Interview with PaGaLGuY - Dean Vikas Mehrotra
At Alberta School of Business, a varied student community fosters an open exchange of ideas and knowledge, nurturing the growth of authentic leaders for the future.

Q14. What recommendations do you have for Indian MBA students to increase their likelihood of standing out and gaining acceptance within a more competitive group of applicants?

Ans: Focusing on the local context, the Alberta economy thrives predominantly on energy and agriculture, with a good dose of tech been thrown in over the last few years. These industries have undergone tremendous transformations, particularly with substantial investments in green technology that have propelled advancements in the energy sector. Alberta stands out by accounting for three-quarters of the national investments in green technology within the energy domain. For Indian students aspiring towards a career in the energy sector, choosing to apply here offers a distinct advantage due to its alignment with the economic landscape.

Possessing a background in early-stage financing is a positive attribute, particularly in light of our affiliation with the successful creative destruction lab. This lab, run on a franchise model with the University of Toronto and now overseen by the University of Calgary, opens up promising opportunities. Furthermore, experience gained in incubators holds significance in the eyes of our admissions committee.

Our programmes are equally tailored to cater to those enthusiastic about high-tech agriculture. We take pride in hosting a globally acclaimed AI centre that ranks among the top-tier institutions worldwide.

Q15. In your capacity as the recently appointed Dean of Alberta University, what strategies do you intend to implement in the upcoming year to elevate and refine the institution’s approach?

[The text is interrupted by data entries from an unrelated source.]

Lemma dask_rank_numbers job : valid_roles (job_Spec job) → dask_valid job →
  (λ p, dask_rank (dask_world job) p.1 p.2) <$> pods_of (job_Spec job) dask_roles = seqZ 0 (dask_world job).
Proof.
  intros Hvalid [Hlauncher Hmaster Hworkers _]. unfold dask_world. pose proof (replicas_of_nonneg _ Hvalid RoleWorker) as Hpos.
  set (n := replicas_of (job_Spec job) RoleWorker) in *.
  change dask_roles with ([RoleLeadWorker; RoleWorker] ++ [RoleLauncher]). unfold pods_of. rewrite bind_app.
  fold (pods_of (job_Spec job) [RoleLeadWorker; RoleWorker]). rewrite fmap_app. simpl. rewrite Hlauncher.
  change (indices 1) with [0]. simpl. unfold dask_rank at 2. rewrite decide_True by done.
  assert (∀ w, (λ p, dask_rank w p.1 p.2) <$> pods_of (job_Spec job) [RoleLeadWorker; RoleWorker] =
    (λ p, rank_after RoleWorker p.1 p.2) <$> pods_of (job_Spec job) [RoleLeadWorker; RoleWorker]) as ->.
  { intros w. apply list_fmap_ext. intros ? [role i] Hin%list_elem_of_lookup_2. apply elem_of_pods_of in Hin as [Hrole _].
    simpl. unfold dask_rank. rewrite decide_False; [done|]. intros ->. by rewrite !elem_of_cons, elem_of_nil in Hrole; naive_solver. }
  destruct (has_role job RoleLeadWorker) eqn:Hrole.
  - rewrite rank_after_numbers by auto. rewrite Hmaster by done. fold n.
    replace (1 + (n + 1)) with ((1 + n) + 1) by lia. rewrite (seqZ_app 0 (1 + n) 1) by lia. f_equal.
    rewrite Z.add_0_l. replace (1 + n + 1 - 1) with (1 + n) by lia. done.
  - assert (n = 0) as Hn by (apply has_role_false; auto). rewrite Hn, (has_role_false job RoleLeadWorker) by done.
    unfold pods_of, indices. csimpl. fold n. rewrite Hn, (has_role_false job RoleLeadWorker) by done. done.
Qed.
Lemma Dask_env job role i :
  valid_roles (job_Spec job) → int32_replicas (job_Spec job) → dask_valid job → role ∈ dask_roles → 0 ≤ i < 2 ^ 31 →
  (role = RoleLeadWorker → i = 0) →
  ∃ envs, Dask.getEnvForDaskRole job role (Itoa i) = Done envs ∧
    ∀ c, getenv "RANK" (append_env envs c) = Some (Itoa (dask_rank (dask_world job) role i)) ∧
         getenv "WORLD_SIZE" (append_env envs c) = Some (Itoa (dask_world job)).
Proof.
  intros Hvalid Hint [Hlauncher Hmaster Hworkers Hports] Hrole Hi Hlead. unfold Dask.getEnvForDaskRole.
  destruct (Hports RoleScheduler) as [sport ->]; [auto|]. destruct (Hports RoleLeadWorker) as [mport Hm]; [auto|].
  destruct (Hports RoleLauncher) as [lport Hl]; [auto|]. rewrite Hm. simpl.
  assert (role ≠ RoleScheduler) as Hne by (intros ->; set_solver).
  rewrite decide_False by done.
  assert (∃ port, (if decide (mport = "") then Dask.getRoleDefaultContainerPort job RoleLauncher else Done mport) = Done port)
    as [port ->] by (case_decide; by eexists).
  rewrite getWorldSize_valid by done. fold (dask_world job). simpl.
  assert (∃ addr, Dask.position job role (Itoa i) (dask_world job) = (addr, dask_rank (dask_world job) role i)) as [addr ->].
  { unfold Dask.position, dask_rank, rank_after. case_decide as Hw.
    - subst role. simpl. rewrite Atoi_Itoa by (unfold int64_range; lia). simpl.
      rewrite wrap64_id by (unfold int64_range; lia). by eexists.
    - case_decide as Hlr; [|by eexists]. destruct (has_role job RoleLeadWorker) eqn:Hhas.
      + rewrite wrap64_id; [by eexists|]. unfold dask_world, int64_range.
        pose proof (replicas_of_nonneg _ Hvalid) as Hpos. unfold int32_replicas in Hint.
        pose proof (Hpos RoleWorker). pose proof (Hint RoleWorker). rewrite Hlauncher, (Hmaster eq_refl). lia.
      + eexists. unfold dask_world. rewrite Hlauncher, !(has_role_false job) by auto. done. }
  eexists. split; [done|]. intros c. split; apply getenv_append; rewrite filter_app, last_app; done.
Qed.
(** ** Property *)

(** C16: the phase of a job with a default policy can be computed, unless its
    framework's policy assumes a role it does not have.  For every framework
    the controller sets up and a job whose user set no policy, let defaulting
    return a job whose roles, and no others, have statuses: if the job has the
    role that the framework's policy assumes (the launcher for MPI, the worker
    for standalone, the master for PyTorch; none for the others), updating its
    phase returns; if it does not, the update panics with a nil dereference.
    Validation rejects a PyTorch job without a master, so only MPI and
    standalone jobs reach that panic. *)
Theorem default_policy_evaluates `{MapOrder, Kubeflow, Selectors, ApiServer, JobControllerPorts, JobController, TFConfigText}
    `{ControllerUtil} {C : Type} `{Interface C, SortSlice, PodLister} (SchemeDefault : AresJob → AresJob)
    getServices name (f : Framework C) job job' now (status : AresJobStatus) :
  (∀ job, SchemeDefault job = job) →
  setupFrameworks getServices !! name = Some f → spec_JobPhasePolicy (job_Spec job) = None →
  defaulted SchemeDefault f job = Done job' →
  let job' := job' <| job_Status := status |> in
  statuses_of job' (spec_RoleSpecs (job_Spec job')) →
  (has_assumed_role name job' → ∃ r, UpdatePhases now job' = Done r) ∧
  (¬ has_assumed_role name job' → UpdatePhases now job' = Crash NilDereference) ∧
  (name = FrameworkPytorch → F_Validate f job' = Done tt → has_assumed_role name job').
Proof.
  intros Hscheme Hf Hnone Hdefaulted job'' Hst. rewrite setupFrameworks_lookup in Hf.
  apply fmap_Some in Hf as (m & Hm & ->). unfold defaulted in Hdefaulted. rewrite Hscheme in Hdefaulted. simpl in Hdefaulted.
  apply res_bind_Done in Hdefaulted as (job1 & Hset & Hdefault).
  destruct (Factory_policy _ _ Hm _ _ Hnone Hset) as (Hroles & Hgood & Hassumed).
  pose proof (Default_roles _ _ Hdefault) as (_ & _ & Hpolicy & _).
  assert (∀ role, is_Some (spec_RoleSpecs (job_Spec job'') !! role) ↔ is_Some (spec_RoleSpecs (job_Spec job) !! role)) as Hsame.
  { intros role. rewrite <- Hroles, <- !has_role_Some. simpl. by rewrite <- (has_role_Default _ _ role Hdefault). }
  assert (spec_JobPhasePolicy (job_Spec job'') = spec_JobPhasePolicy (job_Spec job1)) as Hpol by done.
  split_and!.
  - intros Hhas. apply (UpdatePhases_returns now job'' _ Hst). rewrite Hpol.
    destruct Hgood as [Hfa Hsu]; [intros role Hrole; by apply Hsame, Hhas|].
    split; (eapply Forall_impl; [eassumption|]); intros clause Hc; (eapply Forall_impl; [exact Hc|]); intros role; apply Hsame.
  - unfold has_assumed_role. destruct (assumed_role name) as [role|] eqn:Hrole.
    + intros Hno. destruct (Hassumed role eq_refl) as (clauses & succeeded & Hp). rewrite <- Hpol in Hp.
      eapply UpdatePhases_unknown; [exact Hst| |exact Hp]. apply eq_None_not_Some. intros Hs. apply Hno. by intros ? [= <-].
    + intros Hno. destruct Hno. done.
  - intros -> Hv role [= <-]. rewrite <- has_role_Some. revert Hm Hv. unfold Factory, Register. simpl.
    rewrite lookup_insert_ne by done. rewrite lookup_insert_ne by done. rewrite lookup_insert.
    rewrite decide_True by done. intros [= <-]. simpl. unfold Pytorch.Validate. by case_match.
Qed.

Ans: A key strategic endeavour in our agenda involves a comprehensive curriculum overhaul, focusing on the integration of advanced data analytics and AI. This undertaking necessitates a collaborative effort, as we are collaborating closely with the Centre for Machine Intelligence Institute, leveraging their computer science expertise alongside our team’s subject matter proficiency. The objective is to craft specialised courses tailored to sectors such as healthcare or banking. By doing so, we aim to equip students with the analytical acumen essential for thriving in these domains.

Another pivotal strategic initiative revolves around formulating a fresh international strategy. Our intent is to pinpoint specific sectors and countries where collaborations with universities can be forged to extend our programme offerings. Our emphasis isn’t on amassing an extensive array of memorandums of understanding (MOUs) with every institution. Rather, we aspire to cultivate robust alliances with select universities, akin to our existing partnership with Xi’an Jiao Tong University in China. We are convinced that this approach optimally ensures our students’ access to exceptional educational opportunities.

These initiatives encapsulate only a portion of our ongoing efforts to enhance our programmes. We firmly believe that the integration of data analytics and internationalisation holds paramount significance, serving as indispensable components for our students’ success in the contemporary 21st-century landscape.